**Data shown**
(** C38.  The server serves when the database opens and answers, the
    migration object is built and the listener starts, and only then;
    whether the migrations themselves succeeded plays no part: the errors
    of [mysql.WithInstance] and of [m.Steps] are discarded.  The routes
    registered are then [GET /route/:token] for [routeHandler] and
    [POST /route] for [pathHandler], and [db.Close] is still deferred.
    The address is the value of the flag [-port], [:8080] when it is not
    given; the handle [db] the handlers use is the one opened on the data
    source, and the package-level [err] is [nil]. *)
Theorem main_serves env :
  (stands (exec (main env) (proc_init env)) = Serving (port env)
   ↔ open_fault env = None ∧ ping_fault env = None ∧ migrate_fault env = None ∧
     steps_panics (steps_result env false) = false ∧ listen_fault env = None)
  ∧ (stands (exec (main env) (proc_init env)) = Serving (port env) →
     routes_of (calls (exec (main env) (proc_init env)))
     = [("GET", "/route/:token", H_routeHandler); ("POST", "/route", H_pathHandler)]
     ∧ deferred (exec (main env) (proc_init env)) = [db_Close]
     ∧ vars (exec (main env) (proc_init env))
       = {| g_port := default ":8080" (flag_port env);
            g_apiKey := os_Getenv env "GOOGLE_API_KEY";
            g_db := Some (dataSourceName env); g_err := None |}).
Proof.
  unfold exec. rewrite main_run. simpl. rewrite <- startup_verdict_Listens.
  unfold startup_standing, startup_calls, startup_deferred.
  split; [destruct (startup_verdict_of env); by split_and!|].
  intros Hs. assert (startup_verdict_of env = Listens) as Hv
    by by destruct (startup_verdict_of env).
  pose proof (proj1 (startup_verdict_Listens env) Hv) as (Ho & Hp & _).
  rewrite Hv. unfold startup_vars. by rewrite Ho, Hp.
Qed.

(** The routes of a server that serves. *)
Lemma main_routes env :
  startup_verdict_of env = Listens →
  routes_of (calls (exec (main env) (proc_init env)))
  = [("GET", "/route/:token", H_routeHandler); ("POST", "/route", H_pathHandler)].
Proof.
  intros Hv. unfold exec. rewrite main_run. simpl.
  unfold startup_calls. by rewrite Hv.
Qed.

(** The error of the migration object is tested too late.  When
    [migrate.NewWithDatabaseInstance] fails, [m.Steps(2)] is called on the
    [nil] object before the error is looked at: if that call panics, as a
    method that dereferences its receiver does, [main] panics, the error
    is never logged and no route is registered. *)
Theorem main_nil_migrate_panics env e msg :
  open_fault env = None → ping_fault env = None →
  migrate_fault env = Some e → steps_result env true = StepsPanic msg →
  outcome (main env) (proc_init env) = Panic msg
  ∧ (∀ line, log_Fatal line ∉ calls (exec (main env) (proc_init env)))
  ∧ routes_of (calls (exec (main env) (proc_init env))) = [].
Proof.
  intros Ho Hp Hm Hs. unfold exec, outcome. rewrite main_run. simpl.
  unfold startup_flow, startup_calls, startup_verdict_of.
  rewrite Ho, Hp, Hm. simpl. rewrite Hs. split_and!; [done| |done].
  intros line. calls_solver.
Qed.

End startup_spec.

(** ** The theorems at the examples *)

Example main_working :
  exec (main working_env) (proc_init working_env)
  = {| calls := [flag_Parse;
                 sql_Open "mysql" "route:secret@tcp(db:3306)/routes?charset=utf8";
                 db_Ping; mysql_WithInstance;
                 migrate_NewWithDatabaseInstance "file:///go/src/app/migrations" "mysql";
                 m_Steps 2;
                 r_GET "/route/:token" H_routeHandler; r_POST "/route" H_pathHandler;
                 http_ListenAndServe ":8080"];
       deferred := [db_Close]; stands := Serving ":8080";
       vars := {| g_port := ":8080"; g_apiKey := EmptyString;
                  g_db := Some "route:secret@tcp(db:3306)/routes?charset=utf8";
                  g_err := None |} |}.
Proof. vm_compute. reflexivity. Qed.

(** With [-port :9090] on the command line the server listens there. *)
Example main_flag_port :
  stands (exec (main flagged_env) (proc_init flagged_env)) = Serving ":9090"
  ∧ g_port (vars (proc_init flagged_env)) = ":8080".
Proof. vm_compute. by split. Qed.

**Exercise prompt**
Using the listing above, return word for word each line from the one that has "open_fault env = None →" through the one that has "line ∉ calls (exec (main env) (proc_init env)))", and no line outside that range.

**Exercise response**
  open_fault env = None → ping_fault env = None →
  migrate_fault env = Some e → steps_result env true = StepsPanic msg →
  outcome (main env) (proc_init env) = Panic msg
  ∧ (∀ line, log_Fatal line ∉ calls (exec (main env) (proc_init env)))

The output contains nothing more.